By Tracey Russell, Ground Directorate, U.S. Army Combat Readiness/Safety CenterJune 5, 2014
While it is disheartening to hear stories of junior enlisted Soldiers making poor decisions and paying for them with their lives, it is demoralizing to hear stories of Army leaders who do the same. Odds are the behaviors demonstrated by these Soldiers -- even the leaders -- were not first-time occurrences, and someone else probably had the opportunity to observe the behaviors in action. What do leaders convey to their Soldiers when they act irresponsibly? Perhaps some of the young Soldiers' poor decisions were a result of messages received from their leaders' actions.
Actions speak louder than words. What is the value of a weekend safety brief directing Soldiers to avoid risky behaviors when they later see their leaders engaging in those same behaviors? "Do as I say and not as I do" does not work well with children, and it certainly does not work well with Soldiers.
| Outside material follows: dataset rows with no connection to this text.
(** [format] with [.2f] shows the float with two decimals. *)
Lemma format_f_shown (x : spec_float) : shown_2f x (format_f 2 false x).
Proof.
  split.
  - destruct x as [s|s| |s m e]; try reflexivity.
    destruct (scaled_round_nearest m e 2) as [Hpos Hnear].
    exists (B64.scaled_round m e 2). split; [exact Hpos|]. split; [exact Hnear|reflexivity].
  - intros Hfin.
    assert (Hshape : ∀ s n, 0 <= n → two_decimal_text (sign_text s +:+ decimal_text 2 n)).
    { intros s n Hn. destruct (decimal_text_two n Hn) as [Hip Hfrac].
      exists (sign_text s), (dec_of_Z (n / 10 ^ Z.of_nat 2)),
             (zero_pad 2 (dec_of_Z (n mod 10 ^ Z.of_nat 2))).
      split; [reflexivity|]. split; [destruct s; auto|]. split; assumption. }
    destruct x as [s|s| |s m e]; try discriminate.
    + apply (Hshape s 0). lia.
    + apply (Hshape s (B64.scaled_round m e 2)). apply scaled_round_nearest.
Qed.

(** ** C1: the labels of the table *)

(** C1, as stated, fails in two ways. With the text "Infinity" under
    "trailingPE", [round] raises, the handler keeps what was assigned, and
    the table stops after "Distance from 52W High": six labels are missing.
    With every quote field present and [None] and every statement figure
    [None], the entry "Current Price" is [None], not the string "N/A". *)
Lemma table_labels_counterexample :
  keys (calculate_key_metrics info_text_ratio [] out_init) = take 15 metric_labels ∧
  Forall (λ k, info_all_null !! k = Some VNone) quote_fields ∧
  Forall (λ k, out_init !! k = Some VNone) statement_fields ∧
  ¬ Forall (λ kv, kv.2 = NA) (calculate_key_metrics info_all_null [] out_init).
Proof.
  split; [vm_compute; reflexivity|]. split; [|split].
  - apply (bool_decide_unpack _). vm_compute. exact I.
  - apply (bool_decide_unpack _). vm_compute. exact I.
  - intros H.
    assert (E : dict_lookup (calculate_key_metrics info_all_null [] out_init)
                  "Current Price" = Some VNone) by (vm_compute; reflexivity).
    pose proof (dict_lookup_Forall _ _ _ _ H E) as Hna. discriminate Hna.
Qed.

Lemma all_null_figures (m : pymap) (fields : list string) :
  Forall (λ k, get m k = VNone) fields → figures m fields.
Proof. intros H. apply (Forall_impl _ _ _ H). intros k ->. reflexivity. Qed.

(** With an integer too large for a float under "returnOnEquity", a number
    like any other, the percentage cannot be formatted and the table stops
    after "EBITDA Margin". *)
Example table_labels_huge_int :
  keys (calculate_key_metrics {[ "returnOnEquity" := VInt (10 ^ 400) ]} [] out_init) =
  take 7 metric_labels.
Proof. vm_compute. reflexivity. Qed.

(** C1 (amended): whenever each field the calculator reads from the quote
    snapshot is absent, [None], a boolean, a float or an integer of
    magnitude below [2^1000], and the four statement figures are of these
    kinds too or are all [None], floats or 64-bit integers of numpy, the
    table has exactly the fixed labels in the fixed order; and when all of
    these fields are absent or [None], with "currentPrice" absent, every
    value is "N/A". *)
Theorem metrics_table_labels (info : pymap) (hist : history) (statement_metrics : pymap) :
  (figures info quote_fields → statement_figures statement_metrics →
   keys (calculate_key_metrics info hist statement_metrics) = metric_labels) ∧
  (Forall (λ k, get statement_metrics k = VNone) statement_fields →
   Forall (λ k, get info k = VNone) quote_fields →
   info !! "currentPrice" = None →
   calculate_key_metrics info hist statement_metrics =
   map (λ label, (label, NA)) metric_labels).
Proof.
  split.
  - intros Hq Hs. rewrite calculate_key_metrics_full by assumption.
    rewrite keys_assigned. apply metric_steps_labels.
  - intros Hsn Hqn Hcp.
    rewrite calculate_key_metrics_assigned by (apply all_null_figures; assumption).
    unfold metric_steps.
    rewrite !get_or_none, (get_or_absent _ _ _ Hcp).
    unfold quote_fields, statement_fields in *.
    repeat match goal with
      | H : Forall _ (_ :: _) |- _ =>
          let H1 := fresh "Hnull" in apply Forall_cons in H as [H1 H]; try rewrite H1
      end.
    reflexivity.
Qed.

Lemma metrics_table_labels_witness :
  keys (calculate_key_metrics info_priced [] sample_statement) = metric_labels ∧
  keys (calculate_key_metrics info_priced [] sample_statement64) = metric_labels ∧
  calculate_key_metrics ∅ [] out_init = map (λ label, (label, NA)) metric_labels.
Proof.
  split; [|split].
  - destruct (metrics_table_labels info_priced [] sample_statement) as [Hkeys _].
    apply Hkeys; decide_closed.
  - destruct (metrics_table_labels info_priced [] sample_statement64) as [Hkeys _].
    apply Hkeys; decide_closed.
  - destruct (metrics_table_labels ∅ [] out_init) as [_ Hna].
    apply Hna; [decide_closed|decide_closed|reflexivity].
Defined.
Nearly half the Army's fatal accidents in fiscal 2013 involved Soldiers above the rank of specialist, and 38 percent were NCOs. In some cases, those leaders were doing everything right and someone else caused the accident, but acts of indiscipline such as speeding, distracted driving, and failure to wear a seat belt or motorcycle helmet were involved in many others.
Good leaders lead by setting the right example, by walking the talk rather than merely talking the talk. Walking the talk means both setting the right example in your personal behavior and enforcing standards when you observe someone else doing the wrong thing.
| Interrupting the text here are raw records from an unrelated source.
(** C1 on the example ([baseY = 20]) with the entries 300, 900 and 100: the
    band of the second page ends below the sheet, the bands of the first and
    of the third page lie on it. *)
Lemma blanks_against_band_witness :
  let p := paramsOf Example.html2canvas Example.options Example.root
             Example.image in
  exists s',
    composeAdaptive p [300; 900; 100] Example.start = (Ok tt, s')
    /\ (forall pg x y w h style,
          nth_error (pages s') 0 = Some pg ->
          In (Op_rect x y w h style) pg ->
          ~ overlaps (rectBox x y w h)
              (contentBand (Params.baseX p) 20 550 300))
    /\ (forall pg x y w h style,
          nth_error (pages s') 2 = Some pg ->
          In (Op_rect x y w h style) pg ->
          ~ overlaps (rectBox x y w h)
              (contentBand (Params.baseX p) 20 550 100)).
Proof.
  intros p.
  destruct (blanks_against_band Example.html2canvas Example.options
              Example.root Example.image [300; 900; 100] Example.start
              example_header_ok example_footer_ok example_fresh)
    as (_ & Hadaptive & _).
  { vm_compute. discriminate. }
  destruct Hadaptive as (s' & R & Hpage).
  { discriminate. }
  exists s'. split; [exact R|]. split.
  - intros pg x y w h style Hpg Hin.
    apply (Hpage 0%nat pg 300 x y w h style Hpg eq_refl);
      [vm_compute; discriminate | vm_compute; discriminate | exact Hin
      | reflexivity].
  - intros pg x y w h style Hpg Hin.
    apply (Hpage 2%nat pg 100 x y w h style Hpg eq_refl);
      [vm_compute; discriminate | vm_compute; discriminate | exact Hin
      | reflexivity].
Defined.

(** C5 on the example: two entries, two pages, one [addPage]. *)
Lemma compositor_page_count_witness :
  let p := paramsOf Example.html2canvas Example.options Example.root
             Example.image in
  exists s',
    composeAdaptive p [300; 700] Example.start = (Ok tt, s')
    /\ length (pages s') = 2%nat
    /\ length (finished s') = 1%nat.
Proof.
  intros p.
  destruct (compositor_page_count Example.html2canvas Example.options
              Example.root Example.image [300; 700] Example.start
              example_header_ok example_footer_ok example_fresh)
    as (Hadaptive & _).
  destruct Hadaptive as (s' & R & L & F & _).
  { discriminate. }
  exists s'. repeat split; assumption.
Defined.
Last year I had the opportunity to serve as a staff member for a distracted driving event, where I observed some particularly disturbing behaviors from several participants. But, the behaviors of their leaders were even more alarming. Participants were instructed to operate the test vehicle as they would normally drive. Some, including officers and NCOs, failed to put on their seat belts before setting the vehicle in motion and had to be instructed to stop and buckle up. One participant answered a phone call from his first sergeant and told him he was actively driving the course, yet the first sergeant continued to talk. Another Soldier answered a phone call from his platoon sergeant during the exercise. When asked why he answered, the NCO stated his leader did not care if he was driving: "When he calls, he expects me to answer no matter what I'm doing."
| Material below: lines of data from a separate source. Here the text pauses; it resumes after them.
(** * RagFlow log analyzer: a shallow embedding of [docker/analyze.py]

    The analyzer reads a log file, cuts it into HISTORY blocks, decodes the
    JSON snapshot carried by each block and rebuilds the distinct
    conversations, newest snapshot first.

    Conventions of the embedding.
    - A Python [str] is a list of characters ([list char]); the characters
      are the code points below 256 and the three box-drawing characters
      that the document pattern of [extract_context_documents] names.  On
      that alphabet the regular expression class [\d] is the ten ASCII
      digits and [str.strip] removes the characters listed in [isspace].
    - Python integers that can go below zero are [Z]; indexes and lengths
      are [nat].
    - The library functions [json.loads], [datetime.strptime],
      [datetime.now], [datetime.timestamp] and the two regular expressions
      of [extract_context_documents] are parameters of the development:
      every theorem holds for any behaviour of theirs, the exceptions they
      raise included.  The modules [Demo] and [DemoTime] give instances of
      them, to run the analyzer on concrete logs. *)

From Stdlib Require Import String Ascii List Arith Bool Lia ZArith DecimalString.
From Stdlib Require Import Sorted Permutation DecimalNat.
Import ListNotations.

Set Implicit Arguments.

(* ================================================================== *)
(** * Python strings                                                   *)
(* ================================================================== *)

(** A character: a code point below 256, or one of the box-drawing
    characters U+251C, U+2500 and U+2514 of the document pattern. *)
Inductive char : Type :=
| Latin (a : ascii)
| BoxVerticalRight
| BoxHorizontal
| BoxUpRight.

(** [ord(c)] *)
Definition code (c : char) : nat :=
  match c with
  | Latin a => nat_of_ascii a
  | BoxVerticalRight => 37 * 256 + 28
  | BoxHorizontal => 37 * 256
  | BoxUpRight => 37 * 256 + 20
  end.

(** [a == b] on characters *)
Definition char_eqb (a b : char) : bool :=
  match a, b with
  | Latin x, Latin y => Ascii.eqb x y
  | BoxVerticalRight, BoxVerticalRight => true
  | BoxHorizontal, BoxHorizontal => true
  | BoxUpRight, BoxUpRight => true
  | _, _ => false
  end.

Definition str := list char.

(** A literal of the source. *)
Definition lit (s : string) : str := map Latin (list_ascii_of_string s).

Definition dquote : char := Latin "034".
Definition newline : char := Latin "010".
Definition backslash : char := Latin "092".

(** A literal whose single quotes stand for double quotes (JSON text). *)
Definition jlit (s : string) : str :=
  map (fun c => if char_eqb c (Latin "'") then dquote else c) (lit s).

Fixpoint str_eqb (a b : str) : bool :=
  match a, b with
  | [], [] => true
  | x :: a', y :: b' => char_eqb x y && str_eqb a' b'
  | _, _ => false
  end.

(** [s.startswith(p)] *)
Fixpoint startswith (p s : str) : bool :=
  match p, s with
  | [], _ => true
  | a :: p', b :: s' => char_eqb a b && startswith p' s'
  | _ :: _, [] => false
  end.

(** [s.find(sub)]: the lowest index where [sub] occurs; [None] is Python's -1. *)
Fixpoint find_at (sub s : str) (k : nat) {struct s} : option nat :=
  if startswith sub s then Some k
  else match s with
       | [] => None
       | _ :: r => find_at sub r (S k)
       end.

Definition find (sub s : str) : option nat := find_at sub s 0.

(** [sub in s] *)
Definition contains (sub s : str) : bool :=
  match find sub s with Some _ => true | None => false end.

(** [str.isspace]: none of the box-drawing characters is white space. *)
Definition isspace (c : char) : bool :=
  let n := code c in
  ((9 <=? n) && (n <=? 13)) || ((28 <=? n) && (n <=? 32))
  || (n =? 133) || (n =? 160).

Fixpoint lstrip (s : str) : str :=
  match s with
  | [] => []
  | c :: r => if isspace c then lstrip r else s
  end.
Whether these leaders were conscious of the effects of their actions, they were sending a clear message that it is acceptable to violate Army standards, even when doing so is extremely dangerous. As a leader, you need to take the time to evaluate your leadership style and the messages you are sending your subordinates and peers. Are you just talking the talk, or are you walking the talk? The answer may be a matter of life or death.